- What you need to do:
Nothing but the lines from the start of the records through the line that contains "< fuel)%nat →" is to be copied, and each is to be copied exactly.

- Saved data entries:
Lemma X23_witness :
  (∀ fuel res c' w',
     twstream.Read fuel (fixtures.connection false 0)
       (fixtures.world (fixtures.peerSending (fixtures.response "tweet") None) 1)
     = Some (res, c', w') →
     ∃ k, twstream.conn c' = Some k ∧ twstream.closes k = 1%nat)
  ∧ (twstream.ReaderListener (twstream.conf (fixtures.connection false 0)) = None →
     ∃ N, ∀ fuel, (N < fuel)%nat →
       is_Some (twstream.Read fuel (fixtures.connection false 0)
                  (fixtures.world (fixtures.peerSending (fixtures.response "tweet") None) 1))).
Proof.
  apply (X23_Read_closes_the_connection_once (fixtures.connection false 0)
           (fixtures.world (fixtures.peerSending (fixtures.response "tweet") None) 1)).
  reflexivity.
Defined.
Lemma pres_ret {A} (a : A) : preserves I (mret a).
Proof. intros s Hs. exact Hs. Qed.
Lemma pres_bind {A B} (m : M S A) (f : A -> M S B) :
  preserves I m -> (forall a, preserves I (f a)) -> preserves I (m ≫= f).
Proof.
  intros Hm Hf s Hs. apply post_bind. eapply post_mono; [by apply Hm |].
  intros a s' _ Hs'. by apply Hf.
Qed.
Lemma pres_gets {A} (f : S -> A) : preserves I (gets f).
Proof. intros s Hs. exact Hs. Qed.
Lemma pres_get : preserves I get.
Proof. intros s Hs. exact Hs. Qed.
Lemma pres_stop {A} e : preserves I (stop_with e : M S A).
Proof. intros s Hs. exact Logic.I. Qed.
Lemma pres_modify f : (forall s, I s -> I (f s)) -> preserves I (modify f).
Proof. intros H s Hs. by apply H. Qed.
Lemma pres_when b m : preserves I m -> preserves I (when b m).
Proof. intros H. destruct b; [done | apply pres_ret]. Qed.
Lemma pres_forM {X} (l : list X) body :
  (forall x, preserves I (body x)) -> preserves I (forM l body).
Proof.
  intros H. induction l as [|x l IH]; [apply pres_ret |]. by apply pres_bind.
Qed.
Lemma pres_option {A} e (o : option A) : preserves I (of_option e o).
Proof. destruct o; [apply pres_ret | apply pres_stop]. Qed.
End Preserves.

Lemma pres_zoom {S T A} (I : S -> Prop) (J : T -> Prop) sel upd (m : M T A) :
  preserves J m -> (forall s, I s -> J (sel s)) -> (forall s t, I s -> J t -> I (upd t s)) ->
  preserves I (zoom sel upd m).
Proof.
  intros Hm Hsel Hupd s Hs. apply post_zoom. eapply post_mono; [by apply Hm, Hsel |].
  intros a t _ Ht. by apply Hupd.
Qed.

(** ** Automation *)

Create HintDb savannah discriminated.
#[export] Hint Resolve post_ret post_gets post_modify : savannah.

Create HintDb preserves discriminated.
#[export] Hint Constants Opaque : preserves.
#[export] Hint Resolve pres_ret pres_gets pres_get pres_stop pres_option : preserves.

(** Follow the structure of a computation down to its basic operations, which
    the hint database settles. *)
Ltac preserve :=
  repeat lazymatch goal with
  | |- forall _, _ => intro
  | |- preserves _ (mbind _ _) => apply pres_bind
  | |- preserves _ (when _ _) => apply pres_when
  | |- preserves _ (forM _ _) => apply pres_forM
  | |- preserves _ (if ?b then _ else _) => destruct b
  | |- preserves _ (match ?x with _ => _ end) => destruct x
  | |- preserves _ (let _ := _ in _) => cbn zeta
  | |- preserves _ (panic _) => apply pres_stop
  | |- preserves _ _ => solve [ eauto 2 with preserves nocore ]
  end.

(** One structural step of a [post] goal. *)
Ltac wp_step :=
  lazymatch goal with
  | |- post _ (mret _) _ _ => apply post_ret
  | |- post _ (mbind _ _) _ _ => apply post_bind
  | |- post _ (gets _) _ _ => apply post_gets
  | |- post _ (modify _) _ _ => apply post_modify
  | |- post _ (zoom _ _ _) _ _ => apply post_zoom
  | |- post _ (when _ _) _ _ => apply post_when; intros
  | |- post (fun _ => True) (panic _) _ _ => exact I
  | |- post (fun _ => True) (stop_with _) _ _ => exact I
  end.
Ltac wp_steps := repeat (wp_step; cbn beta iota).

(** Turn boolean comparisons in the context into propositions. *)
Ltac bool_to_prop :=
  repeat match goal with
  | H : (_ <? _) = true |- _ => apply Z.ltb_lt in H
  | H : (_ <? _) = false |- _ => apply Z.ltb_ge in H
  | H : (_ <=? _) = true |- _ => apply Z.leb_le in H
  | H : (_ <=? _) = false |- _ => apply Z.leb_gt in H
  | H : (_ =? _) = true |- _ => apply Z.eqb_eq in H
  | H : (_ =? _) = false |- _ => apply Z.eqb_neq in H
  | H : (_ >? _) = _ |- _ => rewrite Z.gtb_ltb in H
  | H : (_ >=? _) = _ |- _ => rewrite Z.geb_leb in H
  | H : negb _ = true |- _ => apply negb_true_iff in H
  | H : negb _ = false |- _ => apply negb_false_iff in H
  | H : _ && _ = true |- _ => apply andb_true_iff in H as [? ?]
  | H : _ || _ = false |- _ => apply orb_false_iff in H as [? ?]
  end.

(** Case analysis on the next conditional of the goal, in propositional form. *)
Ltac case_if :=
  match goal with
  | |- context [if ?b then _ else _] =>
      lazymatch type of b with
      | bool => destruct b eqn:?; bool_to_prop
      end
  end.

- Exercise result:
Lemma X23_witness :
  (∀ fuel res c' w',
     twstream.Read fuel (fixtures.connection false 0)
       (fixtures.world (fixtures.peerSending (fixtures.response "tweet") None) 1)
     = Some (res, c', w') →
     ∃ k, twstream.conn c' = Some k ∧ twstream.closes k = 1%nat)
  ∧ (twstream.ReaderListener (twstream.conf (fixtures.connection false 0)) = None →
     ∃ N, ∀ fuel, (N < fuel)%nat →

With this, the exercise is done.